October is Breast Cancer Awareness Month in the United States. Breast cancer is commonly thought of as a woman's disease. But VOA Carol Pearson has the story of a man who had breast cancer.

Arnaldo Silva is a rugged, hard-working man. He was not concerned about a small lump on his chest. Even his doctor dismissed it as just "fatty tissue," he said.

But the "fatty tissue" kept growing. So Silva got a second opinion. The images and the biopsy were shocking. He had breast cancer.

"Breast cancer in men? Men have cancer? We have no breasts," Silva said. "That's the way I looked it. I have no breasts."

But men do have breast tissue, says New York surgeon Sharon Rosenbaum Smith.

"All men have breast tissue," Dr. Smith said. "All men have the capability of developing a breast cancer."

Men are less at risk for developing the disease. But because so many men assume they cannot get it, their cancer is usually diagnosed at a later stage, according to the National Cancer Institute.

Another reason many men are slow to react is that they are embarrassed.

"You can't talk about it 'cause people go, you got breast cancer? That's a woman's disease.' So you hear that enough times that you say, you know what? Let me just keep quiet'," Silva said.

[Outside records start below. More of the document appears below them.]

(** The order of [records] lets [Seek] skip the entries before the index. *)
Lemma seek_records a l i :
  (0 ≤ a)%Z → (a + Z.of_nat (length l) ≤ 2 ^ 64)%Z →
  is_u64 i →
  filter (λ p, index_comparator.less p.1 (get_key_slice i) = false) (records a l) = drop (Z.to_nat (i - a)) (records a l).
Proof.
  intros Ha Hb Hi. revert a Ha Hb.
  induction l as [|e l IH]; intros a Ha Hb; [by destruct (Z.to_nat _)|].
  rewrite records_cons, length_cons in *. rewrite filter_cons, IH by lia. cbn [fst].
  assert (index_comparator.less (get_key_slice a) (get_key_slice i) = (a <? i)%Z) as ->.
  { rewrite index_comparator.less_val by apply length_le_bytes. unfold get_key_slice.
    by rewrite !le_val_bytes_u64 by (done || unfold is_u64; lia). }
  destruct (Z.ltb_spec a i); [rewrite decide_False by done|rewrite decide_True by done]; swap 1 2.
  - by replace (Z.to_nat (i - a)) with 0 by lia; replace (Z.to_nat (i - (a + 1))) with 0 by lia.
  - by replace (Z.to_nat (i - a)) with (S (Z.to_nat (i - (a + 1)))) by lia.
Qed.

Lemma log_entry_serialize e : log_entry_from_slice (entry_serialize e) = Ret e.
Proof. unfold log_entry_from_slice. by rewrite entry_roundtrip. Qed.

Lemma read_records a l n :
  n ≤ length l → read_entries n (records a l) = Ret (take n l).
Proof.
  revert a n. induction l as [|e l IH]; intros a [|n] Hn; try done.
  { simpl in Hn. lia. }
  rewrite records_cons. cbn [read_entries]. rewrite log_entry_serialize. cbn [obind].
  rewrite IH by (simpl in Hn; lia). done.
Qed.

Lemma first_index_holds d a l :
  holds d a l → (0 ≤ a)%Z → (a + Z.of_nat (length l) ≤ 2 ^ 64)%Z →
  first_index d = Ret (if l is [] then 1 else a)%Z.
Proof.
  intros Hd Ha Hb. unfold first_index. rewrite (holds_iter d a l) by done.
  destruct l as [|e l]; [done|]. rewrite records_cons. unfold key_index, get_key_slice.
  rewrite length_le_bytes, decide_True, le_val_bytes_u64 by (unfold is_u64; len). done.
Qed.

Lemma last_index_holds d a l :
  holds d a l → (0 ≤ a)%Z → (a + Z.of_nat (length l) ≤ 2 ^ 64)%Z →
  last_index d = Ret (if l is [] then 0 else a + Z.of_nat (length l) - 1)%Z.
Proof.
  intros Hd Ha Hb. unfold last_index. rewrite (holds_iter d a l), records_last by done.
  destruct l as [|e l]; [done|]. destruct (last (e :: l)) eqn:Hl; [|by apply last_None in Hl].
  cbn [fmap option_fmap option_map]. unfold key_index, get_key_slice.
  rewrite length_le_bytes, decide_True, le_val_bytes_u64 by (unfold is_u64; len). done.
Qed.

(** *** Every operation refines its effect on the list *)

Ltac in_bounds := solve [done | unfold is_u64, max_index in *; lia].

Lemma holds_write_cons d op ops a l :
  holds (db_write (db_write d [op]) ops) a l → holds (db_write d (op :: ops)) a l.
Proof. intros Hd k. rewrite <- Hd, !db_get_write. done. Qed.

But keeping quiet can be life threatening both for the patient and his family.

Silva found out he was carrying the BRCA 2 gene that greatly increases the chance of getting breast cancer. He told his 32-year-old daughter, Vanessa. She was screened and also had breast cancer.

"I just kept on going, oh, my goodness, I have cancer'," Vanessa said.

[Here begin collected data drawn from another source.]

(** The vectors are resized first, which throws when there are too many. *)
Definition locking_shard_node (cfg : parser) (i j : Z)
    (o : list endpoint_t * list endpoint_t * list endpoint_t)
    : result (list endpoint_t * list endpoint_t * list endpoint_t) :=
  let '(eps, raft_eps, ro_eps) := o in
  let? raft_ep := required (get_endpoint cfg (get_shard_raft_endpoint_key i j))
    (missing_node (lit "No raft endpoint specified for shard ") i j
       (get_shard_raft_endpoint_key i j)) in
  let? ep := required (get_endpoint cfg (get_shard_node_endpoint_key i j))
    (lit "No endpoint specified for shard " ++ to_string i ++ lit " node " ++ to_string j) in
  let? ro_ep := required (get_endpoint cfg (get_shard_readonly_endpoint_key i j))
    (missing_node (lit "No read-only endpoint specified for shard ") i j
       (get_shard_readonly_endpoint_key i j)) in
  ok (eps ++ [ep], raft_eps ++ [raft_ep], ro_eps ++ [ro_ep]).

Definition locking_shard_body (cfg : parser) (i : Z) (o : locking_shard_options)
    : result locking_shard_options :=
  let? node_count := required (get_ulong cfg (get_shard_node_count_key i))
    (missing (lit "No node count specified for shard ") i (get_shard_node_count_key i)) in
  let? nodes :=
    for_each (Z.to_nat node_count) 0 (locking_shard_node cfg i) ([], [], []) in
  let '(eps, raft_eps, ro_eps) := nodes in
  ok (mk_locking_shard (m_locking_shard_endpoints o ++ [eps])
        (m_locking_shard_raft_endpoints o ++ [raft_eps])
        (m_locking_shard_readonly_endpoints o ++ [ro_eps])).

"I'm crying like a baby," her father said. "I was taking blame. I was saying, 'I passed this on to my daughter'."

Within days, both father and daughter had surgery. Then, they started chemotherapy together. "I said no one really understands what I'm going through but my Dad, because he was feeling the same way," Vanessa said. "She would keep me busy and I would keep her busy," Silva added.

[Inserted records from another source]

(* ===== verification/Seeding.v ===== *)
(** * Pre-seeding

    Models of [tools/shard-seeder/shard-seeder.cpp], which writes the initial
    outputs of a benchmark into one file or database per shard, of
    [locking_shard::read_preseed_file], which loads them, and of the wallets
    of the load generators ([tools/bench/twophase_gen.cpp]), which spend them.
    The theorems put the configuration, the seeder, the shards and the wallets
    together. *)

From Stdlib Require Import ZArith Lia.
From Stdlib.Strings Require Import Byte String.
From stdpp Require Import base tactics numbers gmap sets list.
From S2P Require Import Prelude Text LevelDB Serialization Crypto Transaction Validation.
From S2P Require Import Wallet CacheSet UhsSpec LockingShard DistributedTx Messages Config.
Open Scope cbdc_scope.

Import config.

(** ** The seeder *)

Module shard_seeder.

(** The range of a shard: the 256 prefixes divided by the number of shards,
    the last shard up to 255.  Division by zero traps. *)
Definition shard_bounds (num_shards shard_idx : Z) : outcome (Z * Z) :=
  if (num_shards =? 0)%Z then Fatal else
  let shard_range := (256 `div` num_shards)%Z in
  let shard_start := mul64 shard_idx shard_range in
  let shard_end :=
    if (shard_idx =? num_shards - 1)%Z then 255%Z
    else sub64 (mul64 (add64 shard_idx 1) shard_range) 1 in
  Ret (shard_start, shard_end).

Section Seeder.
Context `{Hasher} `{Secp256k1} {D : Type}.

Definition set_index (tx : full_tx.t) (idx : Z) : outcome full_tx.t :=
  match full_tx.m_inputs tx with
  | i :: tl =>
      Ret (full_tx.mk
        (input.mk (out_point.mk (out_point.m_tx_id (input.m_prevout i)) idx)
           (input.m_prevout_data i) :: tl)
        (full_tx.m_outputs tx) (full_tx.m_witness tx))
  | [] => Fatal
  end.

(** The id of the first output of the transaction with index [idx]. *)
Definition seeded_output (tx : full_tx.t) (idx : Z) : outcome hash_t :=
  let! tx := set_index tx idx in
  match compact_tx.m_uhs_outputs (compact tx) with
  | h :: _ => Ret h
  | [] => Fatal
  end.

(** The loop over the outputs, keeping those in the range of the shard. *)
Fixpoint shard_outputs (tx : full_tx.t) (range : Z * Z) (n : nat) (tx_idx : Z)
    : outcome (list hash_t) :=
  match n with
  | O => Ret []
  | S n =>
      let! h := seeded_output tx tx_idx in
      let! hs := shard_outputs tx range n (tx_idx + 1) in
      Ret (if hash_in_shard_range range h then h :: hs else hs)
  end.

(** The wallet of the seeder; the value is narrowed to 32 bits. *)
Definition seed_wallet (witness_commitment : hash_t) (utxo_val num_utxos : Z) : wallet.t :=
  wallet.seed_readonly wallet.init witness_commitment (u32 utxo_val) 0 num_utxos.

(** A file of the two-phase architecture: a dummy count, the ids, then the
    count written over the dummy. *)
Definition preseed_file (hs : list hash_t) : list byte :=
  let ser := ostream_serializer.init [] in
  let ser := run_writes ser (put_u64 0) in
  let ser := run_writes ser (concat (put_array <$> hs)) in
  let ser := run_writes (reset ser) (put_u64 (Z.of_nat (length hs))) in
  stream_serializer.m_content (ostream_serializer.m_str ser).

(** The database of the atomizer architecture: the ids with empty values, in
    batches of [write_batch_size]. *)
Definition write_batch_size : nat := Z.to_nat 450000.

Fixpoint seed_db {db} `{LevelDB db} (d : db) (batch : list batch_op) (hs : list hash_t) : db :=
  match hs with
  | [] => match batch with [] => d | _ => db_write d batch end
  | h :: hs =>
      let batch := batch ++ [Put h []] in
      if decide (write_batch_size ≤ length batch)
      then seed_db (db_write d batch) [] hs else seed_db d batch hs
  end.

(** The name of the file or database of a shard, and the one the controller of
    a locking shard opens. *)
Definition preseed_name (twophase_mode : bool) (num_utxos shard_idx : Z) : list byte :=
  (if twophase_mode then lit "2pc_" else []) ++
  lit "shard_preseed_" ++ to_string num_utxos ++ lit "_" ++ to_string shard_idx.

Definition controller_preseed_name (o : options (D := D)) (shard_id : Z) : list byte :=
  let s := m_shards o in
  if (m_seed_from s =? m_seed_to s)%Z then []
  else lit "2pc_shard_preseed_" ++ to_string (sub64 (m_seed_to s) (m_seed_from s)) ++
       lit "_" ++ to_string shard_id.

(** What the thread of a shard leaves under its name. *)
Inductive seed_output (db : Type) := preseed (content : list byte) | database (d : db).
#[global] Arguments preseed {db} content.
#[global] Arguments database {db} d.

Section Threads.
Context {db : Type} `{LevelDB db}.
(** [leveldb::DB::Open] creates a database that is missing, or fails. *)
Variable db_open : list byte → option db.

(** The thread of a shard: [None] when the database cannot be opened.  The
    value of an empty optional throws. *)
Definition seed_shard (o : options (D := D)) (privkey : privkey_t) (shard_idx : Z)
    : outcome (option (seed_output db)) :=
  let num_shards := Z.of_nat (length (m_shard_ranges (m_shards o))) in
  let num_utxos := sub64 (m_seed_to (m_shards o)) (m_seed_from (m_shards o)) in
  let! pubkey := pubkey_from_privkey privkey in
  let wal := seed_wallet (get_p2pk_witness_commitment pubkey)
               (m_seed_value (m_shards o)) num_utxos in
  let! range := shard_bounds num_shards shard_idx in
  if negb (m_twophase_mode o) then
    match db_open (preseed_name (m_twophase_mode o) num_utxos shard_idx) with
    | None => Ret None
    | Some d =>
        match wallet.create_seeded_transaction wal 0 with
        | None => Fatal
        | Some tx =>
            let! hs := shard_outputs tx range (Z.to_nat num_utxos) 0 in
            Ret (Some (database (seed_db d [] hs)))
        end
    end
  else
    match wallet.create_seeded_transaction wal 0 with
    | None => Fatal
    | Some tx =>
        let! hs := shard_outputs tx range (Z.to_nat num_utxos) 0 in
        Ret (Some (preseed (preseed_file hs)))
    end.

They supported each other. "We were the rock stars of the hospital... father and daughter... we never had this before," Silva said.

That was more than a year ago. They are now cancer free. But they are screened every three months to make sure they stay that way.

"This made us closer," Vanessa said. "Now we have this bond because we both had breast cancer. We both have been through it. We both beat it."

Arnaldo Silva has gotten beyond the stigma. He now wants to publicize his story to save other men's lives.